Russia's economic growth took a beating in 2008 due to a sharp fall in industrial production. However, it is likely to pick up in 2010, according to a study by the Export Import Bank of India (Exim Bank). The study says that India's exports to Russia rose 14 percent during the year while its imports shot up by 72 percent over the previous year.
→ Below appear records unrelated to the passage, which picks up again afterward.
(* ===== verification/Snapshot.v ===== *)
(** Snapshot files, src/internal/snapshot/snapshot.go. *)

From S2P Require Import Prelude Strconv Fs Json JsonStruct.
From Stdlib Require Import Ascii.

Record Snapshot := mkSnapshot {
  FormatVersion : Z;
  snTerm : Z;
  snVersion : Z;
  snKV : gmap string string;
}.

#[global] Instance Snapshot_eta : Eta Snapshot :=
  fun s => mkSnapshot (FormatVersion s) (snTerm s) (snVersion s) (snKV s).

#[global] Instance Snapshot_eq_dec : EqDecision Snapshot.
Proof. solve_decision. Defined.

Definition CurrentFormatVersion : Z := 1.

(** ** The codec of [Snapshot] *)

Definition Snapshot_zero : Snapshot := mkSnapshot 0 0 0 ∅.

Definition Snapshot_members (s : Snapshot) : list (bytes * json) :=
  [(of_str "format_version", j_int (FormatVersion s)); (of_str "term", j_uint (snTerm s));
   (of_str "version", j_uint (snVersion s)); (of_str "kv", j_string_map (snKV s))].

Definition Snapshot_fields : list (field Snapshot) :=
  [mkField "format_version" (set_int (fun n s => s <| FormatVersion := n |>));
   mkField "term" (set_uint (fun n s => s <| snTerm := n |>));
   mkField "version" (set_uint (fun n s => s <| snVersion := n |>));
   mkField "kv" (set_string_map snKV (fun m s => s <| snKV := m |>))].

#[global] Instance Snapshot_codec : Codec Snapshot := {
  codec_enc s := print_json (JObj (Snapshot_members s));
  codec_dec := unmarshal_struct Snapshot_fields Snapshot_zero;
  codec_ok s := int64 (FormatVersion s) /\ u64 (snTerm s) /\ u64 (snVersion s) /\ utf8_map (snKV s);
}.

#[global] Instance Snapshot_codec_laws : CodecLaws Snapshot.
Proof.
  eapply struct_codec_laws; [done..|]. intros [f t v m] (Hf & Ht & Hv & Hm).
  cbn [FormatVersion snTerm snVersion snKV] in *. unfold Snapshot_members.
  cbn [FormatVersion snTerm snVersion snKV]. split; [struct_wf|struct_set].
Qed.

(** ** Operations *)

Inductive snaperr := SnapUnsupported (v : Z) | SnapIO (e : ioerr) | SnapParse.

Definition writeAndSync (path : string) (data : bytes) : io unit :=
  do_ os_Create path;
  do written <- attempt (file_Write path data);
  match written with
  | Fail e => do_ ignore (E := ioerr) file_Close; io_fail e
  | Ok _ =>
      do synced <- attempt file_Sync;
      match synced with
      | Fail e => do_ ignore (E := ioerr) file_Close; io_fail e
      | Ok _ => file_Close
      end
  end.

Definition tmp_path (path : string) : string := path +:+ ".tmp".

(** The defaulting of the format version at the head of [Save] and at the end
    of [Load]. *)
Definition with_format (s : Snapshot) : Snapshot :=
  if FormatVersion s =? 0 then s <| FormatVersion := CurrentFormatVersion |> else s.

Definition Save (path : string) (s : Snapshot) : M World snaperr unit :=
  let s := with_format s in
  if negb (FormatVersion s =? CurrentFormatVersion) then io_fail (SnapUnsupported (FormatVersion s))
  else
    let data := codec_enc s in
    let tmp := tmp_path path in
    do_ io_map_err SnapIO (writeAndSync tmp data);
    do renamed <- attempt (os_Rename tmp path);
    match renamed with
    | Fail e => do_ ignore (os_Remove tmp); io_fail (SnapIO e)
    | Ok _ => io_ret tt
    end.

(** [None] is the [exists = false] result. *)
Definition Load (path : string) : M World snaperr (option Snapshot) :=
  do r <- attempt (os_ReadFile path);
  match r with
  | Fail ENotExist => io_ret None
  | Fail e => io_fail (SnapIO e)
  | Ok data =>
      match codec_dec data with
      | None => io_fail SnapParse
      | Some s =>
          let s := with_format s in
          if negb (FormatVersion s =? CurrentFormatVersion)
          then io_fail (SnapUnsupported (FormatVersion s))
          else io_ret (Some s)
      end
  end.

(** What [Load] makes of a file's bytes. *)
Definition snapshot_of (d : bytes) : option Snapshot :=
  match codec_dec d with
  | Some s => if FormatVersion (with_format s) =? CurrentFormatVersion then Some (with_format s) else None
  | None => None
  end.

(** ** Facts *)

Lemma tmp_path_ne path : tmp_path path <> path.
Proof.
  unfold tmp_path. intros H. apply (f_equal (length ∘ of_str)) in H.
  simpl in H. rewrite of_str_app, length_app in H. simpl in H. lia.
Qed.

Lemma with_format_current s : FormatVersion s = CurrentFormatVersion -> with_format s = s.
Proof. unfold with_format. by intros ->. Qed.

Lemma snapshot_of_enc s :
  codec_ok s -> FormatVersion s = CurrentFormatVersion -> snapshot_of (codec_enc s) = Some s.
Proof.
  intros Hok Hf. unfold snapshot_of. rewrite codec_roundtrip by done.
  rewrite with_format_current by done. by rewrite Hf.
Qed.

(** [writeAndSync] touches one file, and on success that file is the data. *)
Lemma wp_writeAndSync path data w :
  wp (writeAndSync path data)
     (fun o w' => (forall q, q <> path -> files w' !! q = files w !! q) /\
                  (o = Ret tt -> files w' !! path = Some data)) w.
Proof.
  assert (Hne : forall q x, q <> path -> <[path := x]> (files w) !! q = files w !! q)
    by (intros; by apply lookup_insert_ne).
  unfold writeAndSync. apply wp_bind, wp_atomic; intros sc; simpl; try (split; eauto; done).
  apply wp_bind, wp_attempt, wp_op; intros; simpl.
  - assert (Hd : forall sc', (forall q, q <> path -> files (mkWorld (append_to path data (<[path:=[]]> (files w))) sc') !! q = files w !! q) /\
      files (mkWorld (append_to path data (<[path:=[]]> (files w))) sc') !! path = Some data).
    { intros sc'. simpl. unfold append_to. rewrite insert_insert_eq, !lookup_insert_eq. simpl. by split; eauto. }
    apply wp_bind, wp_attempt, wp_skip. intros [[]|e|] sc1; simpl.
    + apply wp_skip. intros o sc2. destruct (Hd sc2). auto.
    + apply wp_bind, wp_ignore, wp_skip. intros [[]|e1|] sc2; simpl; destruct (Hd sc2); by split.
    + destruct (Hd sc1). by split.
  - apply wp_bind, wp_ignore, wp_skip. intros [[]|e1|] sc2; simpl; unfold append_to;
      rewrite insert_insert_eq; by split; eauto.
  - unfold append_to; rewrite insert_insert_eq; by split; eauto.
Qed.

(** What a call of [Save] does to the files. *)
Definition saved (path : string) (s : Snapshot) (fs fs' : gmap string bytes) : Prop :=
  (forall q, q <> path -> q <> tmp_path path -> fs' !! q = fs !! q) /\
  fs' !! path = Some (codec_enc s).

Definition not_saved (path : string) (fs fs' : gmap string bytes) : Prop :=
  forall q, q <> tmp_path path -> fs' !! q = fs !! q.

Lemma wp_Save path s w :
  FormatVersion (with_format s) = CurrentFormatVersion ->
  wp (Save path s)
     (fun o w' => saved path (with_format s) (files w) (files w') /\ (o = Ret tt \/ o = Crashed) \/
                  not_saved path (files w) (files w') /\ o <> Ret tt) w.
Proof.
  intros Hf. unfold Save. rewrite Hf. simpl.
  apply wp_bind, wp_map_err. eapply wp_mono; [apply wp_writeAndSync|]. cbn beta.
  intros [[]|e|] w1 [Ho Ht]; [|right; by split..]. specialize (Ht eq_refl).
  apply wp_bind, wp_attempt.
  assert (Hs : saved path (with_format s) (files w) (rename_files (tmp_path path) path (files w1))).
  { unfold rename_files. rewrite Ht. split; [|by rewrite lookup_insert_eq].
    intros q Hq Hqt. rewrite lookup_insert_ne, lookup_delete_ne by done. by apply Ho. }
  apply wp_Rename; intros; simpl.
  - left. auto.
  - apply wp_bind, wp_ignore, wp_Remove; intros [] sc1; intros; simpl; right;
      (split; [|done]); intros q Hq; simpl; rewrite ?lookup_delete_ne by done; by apply Ho.
  - right. by split.
  - left. auto.
Qed.

(** C21: [Save] is atomic under every failure and every point of death, for every
    snapshot it is given: the bytes under [path] are the old ones, and the call
    did not return nil, or they are the complete encoding of the snapshot, in the
    current format, and the call returned nil or the process died; besides
    [path] only the temporary file is touched.  A snapshot without a format, as
    the node passes it, is stamped with the current one, and one of an unknown
    format is refused without touching any file. *)
Theorem Save_atomic path s w o w' :
  Save path s w = (o, w') ->
  (files w' !! path = files w !! path /\ o <> Ret tt \/
   files w' !! path = Some (codec_enc (with_format s)) /\ FormatVersion (with_format s) = CurrentFormatVersion /\
     (o = Ret tt \/ o = Crashed)) /\
  (forall q, q <> path -> q <> tmp_path path -> files w' !! q = files w !! q) /\
  (FormatVersion s = 0 -> FormatVersion (with_format s) = CurrentFormatVersion) /\
  (FormatVersion (with_format s) <> CurrentFormatVersion -> w' = w).
Proof.
  intros Hs. pose proof (tmp_path_ne path). destruct (decide (FormatVersion (with_format s) = CurrentFormatVersion)) as [Hf|Hf].
  - destruct (wp_use _ _ _ _ _ (wp_Save path s w Hf) Hs) as [[[? ?] ?]|[Hn ?]]; simpl in *; [by split_and!; auto|].
    split_and!; [left; split; [apply Hn; congruence|done]|eauto|done|done].
  - unfold Save in Hs. rewrite (proj2 (Z.eqb_neq _ _) Hf) in Hs. injection Hs as <- <-.
    split_and!; [by left|done| |done]. intros H0. unfold with_format. by rewrite H0.
Qed.

(** [Load] on a disk that answers. *)
Lemma Load_healthy path fs :
  Load path (healthy fs) =
    (match fs !! path with
     | None => Ret None
     | Some d => match codec_dec d with
                 | None => Err SnapParse
                 | Some s => if FormatVersion (with_format s) =? CurrentFormatVersion
                             then Ret (Some (with_format s))
                             else Err (SnapUnsupported (FormatVersion (with_format s)))
                 end
     end, healthy fs).
Proof.
  unfold Load, io_bind, attempt, os_ReadFile, healthy. simpl.
  destruct (fs !! path) as [d|]; [|done]. destruct (codec_dec d); [|done].
  by destruct (FormatVersion (with_format s) =? CurrentFormatVersion).
Qed.

(** C33: A snapshot saved with success is what [Load] returns from a disk that can
    be read, stamped with the current format, whatever happened to other files in
    between and whatever term, version and contents it has, as long as these are
    UTF-8: the encoding replaces other bytes. *)
Theorem Save_Load path s w w' fs :
  codec_ok (with_format s) ->
  Save path s w = (Ret tt, w') -> fs !! path = files w' !! path ->
  Load path (healthy fs) = (Ret (Some (with_format s)), healthy fs).
Proof.
  intros Hok Hs Hfs.
  assert (Hf : FormatVersion (with_format s) = CurrentFormatVersion).
  { unfold Save in Hs. destruct (Z.eqb_spec (FormatVersion (with_format s)) CurrentFormatVersion); [done|by injection Hs]. }
  destruct (wp_use _ _ _ _ _ (wp_Save path s w Hf) Hs) as [[[? Hp] _]|[_ ?]]; [|done].
  rewrite Load_healthy, Hfs. simpl in Hp. rewrite Hp, codec_roundtrip by done.
  rewrite with_format_current by done. by rewrite Hf.
Qed.

(** As the node passes it to [Save]. *)
Definition snap1 : Snapshot := mkSnapshot 0 2 7 {["k" := "v"]}.

Lemma snap1_ok : codec_ok (with_format snap1).
Proof.
  split_and!; [by split|by split|by split|]. unfold utf8_map. cbn [snKV snap1 with_format].
  apply map_Forall_singleton. split; utf8_ascii.
Qed.

(** A run that dies while the temporary file is written. *)
Lemma Save_atomic_witness :
  let '(o, w') := Save "s" snap1 (mkWorld {["s" := [newline]]} [FOk; FCrash 10]) in
  (files w' !! "s" = Some [newline] /\ o <> Ret tt \/
   files w' !! "s" = Some (codec_enc (with_format snap1)) /\ FormatVersion (with_format snap1) = CurrentFormatVersion /\
     (o = Ret tt \/ o = Crashed)) /\
  (forall q, q <> "s" -> q <> tmp_path "s" ->
    files w' !! q = ({["s" := [newline]]} : gmap string bytes) !! q) /\
  (FormatVersion snap1 = 0 -> FormatVersion (with_format snap1) = CurrentFormatVersion) /\
  (FormatVersion (with_format snap1) <> CurrentFormatVersion -> w' = mkWorld {["s" := [newline]]} [FOk; FCrash 10]).
Proof.
  destruct (Save _ _ _) as [o w'] eqn:Hs.
  exact (Save_atomic "s" snap1 (mkWorld {["s" := [newline]]} [FOk; FCrash 10]) o w' Hs).
Defined.

Lemma Save_Load_witness :
  Load "s" (healthy (files (snd (Save "s" snap1 (healthy ∅))))) =
    (Ret (Some (with_format snap1)), healthy (files (snd (Save "s" snap1 (healthy ∅))))).
Proof.
  apply (Save_Load "s" snap1 (healthy ∅) (snd (Save "s" snap1 (healthy ∅)))).
  - exact snap1_ok.
  - by vm_compute.
  - done.
Defined.
(* ===== verification/DiskState.v ===== *)
(** The on-disk state of a shard replica, src/node/diskstate.go: a write-ahead
    log next to a set of rotated snapshot files. *)

From stdpp Require Import sorting.
From S2P Require Import Prelude Strconv Filepath Fs Json JsonStruct Wal Snapshot.
From Stdlib Require Import Ascii.

Record diskState := mkDiskState {
  walFile : WAL;
  walPath : string;
  snapshotPath : string;
  writesSinceSnapshot : Z;
  snapshotInterval : Z;
  snapshotRetention : Z;
}.
#[global] Instance diskState_eta : Eta diskState := fun d =>
  mkDiskState (walFile d) (walPath d) (snapshotPath d) (writesSinceSnapshot d)
    (snapshotInterval d) (snapshotRetention d).

Record diskLoadResult := mkLoadResult {
  dlTerm : Z;
  dlVersion : Z;
  dlKV : gmap string string;
  dlValid : bool;
}.

Inductive dserr :=
| DsMkdir (e : ioerr)
| DsInterval
| DsRetention
| DsOpenWal (e : ioerr)
| DsReadWal (e : ioerr)
| DsWalOrder (i : Z) (last v : Z)
| DsWalAppend (e : ioerr)
| DsRotate (e : ioerr)
| DsSave (e : snaperr)
| DsTruncate (e : ioerr)
| DsClose (e : ioerr).

(** ** Opening and loading *)

Definition openDiskState (dir : string) (interval retention : Z) : M World dserr diskState :=
  do_ io_map_err DsMkdir (os_MkdirAll dir);
  if interval <=? 0 then io_fail DsInterval
  else if retention <=? 0 then io_fail DsRetention
  else
    let walPath := Join dir "wal.jsonl" in
    do w <- io_map_err DsOpenWal (WAL_Open walPath);
    io_ret (mkDiskState w walPath (Join dir "snapshot.json") 0 interval retention).

Definition snapshotPathFor (basePath : string) (index : Z) : string :=
  if index =? 0 then basePath else basePath +:+ "." +:+ to_str (FormatInt index).
(* ===== verification/StateMachine.v ===== *)
(** The shard state machine, src/node/statemachine.go: the one place where
    entries and snapshots are applied to a replica's storage, replication log,
    term, version and disk state.

    The Go struct holds pointers to the replica's [Term] and [Version]; here the
    two numbers live in the state machine and the replica reads them from it.
    The storage engine is any instance of [Storage]. *)

From S2P Require Import Prelude Strconv Fs JsonStruct Storage ReplicationLog Wal Snapshot DiskState Total.

Inductive ApplyMode := ApplyWithWAL | ApplyWithoutWAL.
Inductive SnapshotMode := SnapshotPersist | SnapshotNoPersist.

Record StateSnapshot := mkStateSnapshot {
  ssTerm : Z;
  ssVersion : Z;
  ssKV : gmap string string;
}.

Record shardStateMachine (St : Type) := mkSM {
  smKV : St;
  repLog : Log;
  smTerm : Z;
  smVersion : Z;
  smDs : option diskState;
}.
Arguments mkSM {St}.
Arguments smKV {St}.
Arguments repLog {St}.
Arguments smTerm {St}.
Arguments smVersion {St}.
Arguments smDs {St}.
#[global] Instance shardStateMachine_eta St : Eta (shardStateMachine St) := fun s =>
  mkSM (smKV s) (repLog s) (smTerm s) (smVersion s) (smDs s).

Inductive smerr :=
| SmNonMonotonic (current entry : Z)
| SmStaleTerm (current entry : Z)
| SmWal (e : dserr)
| SmUnknownOp (op : string)
| SmDiskReset (e : dserr).

(** server.go: [walEntryFrom]. *)
Definition walEntryFrom (op key value : string) (term version : Z) : WalEntry :=
  mkWalEntry term version op key value.

Section statemachine.
Context {St : Type} `{Storage St}.
Local Abbreviation SM := (shardStateMachine St).

Definition newShardStateMachine (kv : St) (log : Log) (term version : Z) (ds : option diskState) : SM :=
  mkSM kv log term version ds.

Definition SM_SetDiskState (ds : option diskState) (sm : SM) : SM := sm <| smDs := ds |>.

Definition SM_Get (sm : SM) (key : string) : option string := storage_Get (smKV sm) key.

Definition SM_Size (sm : SM) : nat := storage_Size (smKV sm).

Definition SM_Snapshot (sm : SM) : StateSnapshot :=
  mkStateSnapshot (smTerm sm) (smVersion sm) (storage_Snapshot (smKV sm)).

(** Run an operation on the attached disk state; without one there is nothing
    to do. *)
Definition on_ds (c : M (diskState * World) dserr unit) : M (SM * World) dserr unit := fun s =>
  match smDs (fst s) with
  | None => (Ret tt, s)
  | Some ds => let '(r, (ds', w)) := c (ds, snd s) in (r, (fst s <| smDs := Some ds' |>, w))
  end.
(* ===== verification/Replica.v ===== *)
(** A shard replica of a node: its state (src/node/replica.go), the recovery
    posture (recovery_state.go), the write guard (write_guard.go) and the
    quorum plan of the leader (quorum.go).

    [Term] and [Version] are the fields of the state machine.  The counters
    updated with [sync/atomic] are plain numbers. *)

From S2P Require Import Prelude Strconv Fs Storage ReplicationLog DiskState StateMachine.

Inductive Role := RoleLeader | RoleFollower | RoleUnknown.
#[global] Instance Role_eq_dec : EqDecision Role.
Proof. solve_decision. Defined.

Inductive RecoveryState :=
| RecoveryStateHealthy
| RecoveryStateLagging
| RecoveryStateRecovering
| RecoveryStateUnavailable.
#[global] Instance RecoveryState_eq_dec : EqDecision RecoveryState.
Proof. solve_decision. Defined.

Definition recoverySourceLeader (leaderID : string) : string :=
  if decide (leaderID = "") then "" else "leader:" +:+ leaderID.

Definition recoverySourceBootstrap (shardID : string) : string :=
  if decide (shardID = "") then "" else "bootstrap:" +:+ shardID.

Record ReplicaState := mkReplica {
  rShardID : string;
  rNodeID : string;
  rRole : Role;
  rLeaderID : string;
  rIsReady : bool;
  rRecoveryState : RecoveryState;
  rRecoverySource : string;
  rPeers : list string;
  rShardMapVersion : Z;
  rSM : shardStateMachine Store;
  rLastLeaderContact : Z;
  rVotedFor : string;
  rVotedForTerm : Z;
  rElectionTimeout : Z;
  rPeerLastContact : gmap string Z;
  rBootstrapShardID : string;
  rBootstrapLeaderAddr : string;
  rElectionCount : Z;
  rRecoveryCount : Z;
  rWriteOpsTotal : Z;
  rWriteErrTotal : Z;
}.
#[global] Instance ReplicaState_eta : Eta ReplicaState := fun r =>
  mkReplica (rShardID r) (rNodeID r) (rRole r) (rLeaderID r) (rIsReady r) (rRecoveryState r)
    (rRecoverySource r) (rPeers r) (rShardMapVersion r) (rSM r) (rLastLeaderContact r)
    (rVotedFor r) (rVotedForTerm r) (rElectionTimeout r) (rPeerLastContact r)
    (rBootstrapShardID r) (rBootstrapLeaderAddr r) (rElectionCount r) (rRecoveryCount r)
    (rWriteOpsTotal r) (rWriteErrTotal r).

Definition rTerm (r : ReplicaState) : Z := smTerm (rSM r).
Definition rVersion (r : ReplicaState) : Z := smVersion (rSM r).
Definition set_term (t : Z) (r : ReplicaState) : ReplicaState := r <| rSM ::= fun sm => sm <| smTerm := t |> |>.

Definition NewReplicaState (shardID nodeID : string) (peers : list string) (logSize electionTimeout : Z)
    : ReplicaState := {|
  rShardID := shardID;
  rNodeID := nodeID;
  rRole := RoleFollower;
  rLeaderID := "";
  rIsReady := false;
  rRecoveryState := RecoveryStateLagging;
  rRecoverySource := "";
  rPeers := peers;
  rShardMapVersion := 0;
  rSM := newShardStateMachine Store_New (Log_New logSize) 0 0 None;
  rLastLeaderContact := 0;
  rVotedFor := "";
  rVotedForTerm := 0;
  rElectionTimeout := electionTimeout;
  rPeerLastContact := ∅;
  rBootstrapShardID := "";
  rBootstrapLeaderAddr := "";
  rElectionCount := 0;
  rRecoveryCount := 0;
  rWriteOpsTotal := 0;
  rWriteErrTotal := 0;
|}.

Record ReplicaStatusSnapshot := mkStatus {
  stShardID : string;
  stRole : Role;
  stLeaderID : string;
  stTerm : Z;
  stVersion : Z;
  stIsReady : bool;
  stRecoveryState : RecoveryState;
  stRecoverySource : string;
  stPeers : list string;
  stLastLeaderContactMs : Z;
  stElectionCount : Z;
  stRecoveryCount : Z;
  stWriteOpsTotal : Z;
  stWriteErrTotal : Z;
}.

(** [now] is the wall clock ([time.Since]); [Milliseconds] truncates. *)
Definition StatusSnapshot (now : Z) (r : ReplicaState) : ReplicaStatusSnapshot := {|
  stShardID := rShardID r;
  stRole := rRole r;
  stLeaderID := rLeaderID r;
  stTerm := rTerm r;
  stVersion := rVersion r;
  stIsReady := rIsReady r;
  stRecoveryState := rRecoveryState r;
  stRecoverySource := rRecoverySource r;
  stPeers := rPeers r;
  stLastLeaderContactMs :=
    if time_IsZero (rLastLeaderContact r) then 0
    else Z.quot (time_Sub now (rLastLeaderContact r)) millisecond;
  stElectionCount := rElectionCount r;
  stRecoveryCount := rRecoveryCount r;
  stWriteOpsTotal := rWriteOpsTotal r;
  stWriteErrTotal := rWriteErrTotal r;
|}.

(** ** The write guard *)

Inductive guarderr := errNotLeader | errNotReady | errShardMapStale.

Definition ensureLeaderReady (r : ReplicaState) : result guarderr unit :=
  if decide (rRole r <> RoleLeader) then Fail errNotLeader
  else if negb (rIsReady r) then Fail errNotReady
  else Ok tt.

(** ** The quorum plan *)

Record QuorumInfo := mkQuorumInfo {
  LivePeers : gmap string string;
  TotalEligible : Z;
  Quorum : Z;
  NeededFollowers : Z;
}.

Record WriteResult := mkWriteResult {
  AppliedVersion : Z;
  wrQuorum : Z;
  AckedFollowers : Z;
  wrTotalEligible : Z;
}.

Definition live_peer (peerLast : gmap string Z) (now window : Z) (id : string) : bool :=
  match peerLast !! id with Some last => time_Sub now last <=? window | None => false end.

Definition planQuorum (peerAddrs : gmap string string) (peerLast : gmap string Z) (now window : Z)
    : QuorumInfo :=
  let live := if window <=? 0 then peerAddrs
              else filter (fun p => live_peer peerLast now window p.1 = true) peerAddrs in
  let totalEligible := Z.of_nat (size live) + 1 in
  let quorum := totalEligible / 2 + 1 in
  mkQuorumInfo live totalEligible quorum (quorum - 1).

Definition hasLiveQuorum (q : QuorumInfo) : bool :=
  NeededFollowers q <=? Z.of_nat (size (LivePeers q)).

Definition quorum_result (q : QuorumInfo) (appliedVersion acked : Z) : WriteResult :=
  mkWriteResult appliedVersion (Quorum q) acked (TotalEligible q).

Lemma planQuorum_majority addrs last now window :
  let q := planQuorum addrs last now window in
  TotalEligible q < 2 * Quorum q <= TotalEligible q + 2 /\ NeededFollowers q = Quorum q - 1.
Proof.
  intros q. assert (Hq : Quorum q = TotalEligible q / 2 + 1) by done.
  assert (Hn : NeededFollowers q = Quorum q - 1) by done.
  pose proof (Z.div_mod (TotalEligible q) 2). pose proof (Z.mod_pos_bound (TotalEligible q) 2). lia.
Qed.

(** The leader's quorum plan counts the peers it has heard from within the
    window and nobody else; the quorum is a strict majority of these and itself
    (never of the shard's configured replicas), it never asks for more followers
    than there are live ones, so the liveness check that follows it cannot fail,
    and with no live peer it asks for none. *)
Theorem planQuorum_spec addrs last now window :
  let q := planQuorum addrs last now window in
  (forall id addr, LivePeers q !! id = Some addr <->
     addrs !! id = Some addr /\
     (window <= 0 \/ exists t, last !! id = Some t /\ time_Sub now t <= window)) /\
  TotalEligible q = Z.of_nat (size (LivePeers q)) + 1 /\
  TotalEligible q < 2 * Quorum q <= TotalEligible q + 2 /\
  NeededFollowers q = Quorum q - 1 /\
  hasLiveQuorum q = true /\
  (NeededFollowers q = 0 <-> LivePeers q = ∅).
Proof.
  intros q. destruct (planQuorum_majority addrs last now window) as [Hmaj Hn]. fold q in Hmaj, Hn.
  assert (Ht : TotalEligible q = Z.of_nat (size (LivePeers q)) + 1) by done.
  split_and!; [|done|lia|lia|done| |].
  - intros id addr. subst q. unfold planQuorum. cbn [LivePeers].
    destruct (Z.leb_spec window 0); [naive_solver|].
    rewrite map_lookup_filter_Some. cbn [fst]. unfold live_peer.
    destruct (last !! id) as [t|] eqn:Hl; [rewrite Z.leb_le|]; naive_solver lia.
  - unfold hasLiveQuorum. apply Z.leb_le. lia.
  - rewrite <- (map_size_empty_iff (LivePeers q)). split; intros; lia.
Qed.

(** A leader that has not heard from any of its peers still commits: the plan
    of a five-replica shard whose four followers are silent needs no follower. *)
Theorem isolated_leader_needs_no_follower :
  NeededFollowers (planQuorum {["b" := "b:1"; "c" := "c:1"; "d" := "d:1"; "e" := "e:1"]}
    {["b" := 1; "c" := 1; "d" := 1; "e" := 1]} (10 * second) (300 * millisecond)) = 0.
Proof. by vm_compute. Qed.
(* ===== verification/Recovery.v ===== *)
(** Recovery of a lagging replica, src/node/recovery.go: one attempt
    ([doIncrementalRecovery]) and one turn of the recovery loop. *)

From S2P Require Import Prelude Fs JsonStruct Storage ReplicationLog Wal DiskState StateMachine Replica Wire Handlers.

Inductive recerr :=
| RecRequest
| RecGap (expected got : Z)
| RecApply (e : smerr)
| RecSnapshot (e : smerr)
| RecUnknownType.

Inductive RecoveryKind := Incremental | FromSnapshot.

(** The shard and the version to ask for: a split shard starts from its source. *)
Definition recovery_request (r : ReplicaState) : string * Z :=
  if decide (rBootstrapShardID r <> "") then (rBootstrapShardID r, 0) else (rShardID r, rVersion r).

(** The first loop over the received entries. *)
Fixpoint check_gap (version expected : Z) (es : list LogEntry) : result recerr unit :=
  match es with
  | [] => Ok tt
  | e :: es' =>
      if leVersion e <=? version then check_gap version expected es'
      else if negb (leVersion e =? expected) then Fail (RecGap expected (leVersion e))
      else check_gap version (u64_succ expected) es'
  end.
Real GDP growth rate of Russia moderated to an estimated 5.6 percent in 2008, as compared to 8.1 percent in the previous year, primarily on account of a drop in industrial output. In absolute terms, GDP stood at an estimated US$ 1,676.6 billion in 2008, with a per capita GDP of US$ 11,823.7. Average consumer price inflation rose sharply to 14.1 percent in 2008, as compared to 9.0 percent in the previous year, primarily owing to a sharp rise in the cost of commercial services and utilities and also the rise in food prices during the first half of 2008. Services sector dominated the GDP, accounting for 57.5 percent in 2007, followed by Industry (37.1 percent) and Agriculture (5.4 percent) sectors. The official currency of Russia is the rouble (Rb). The exchange rate is estimated at Rb 24.85: US$ 1 in 2008 appreciating from Rb 25.58: US$ 1 in 2007, mainly due to higher oil export earnings and capital inflows during the first half of 2008. Russia's total international reserves decreased by 10.3 percent to US$ 427.1 bn in 2008, as compared to US$ 476.4 bn in the previous year, mainly owing to higher capital outflows during the second half of 2008. Reserves represent an import cover for 17.6 months. Total external debt rose to US$ 407.2 bn in 2008, as compared to US$ 370.2 bn in the previous year. However, external debt as percent of GDP fell to 24.3 percent in 2008, as compared to 28.6 percent in the previous year (Table).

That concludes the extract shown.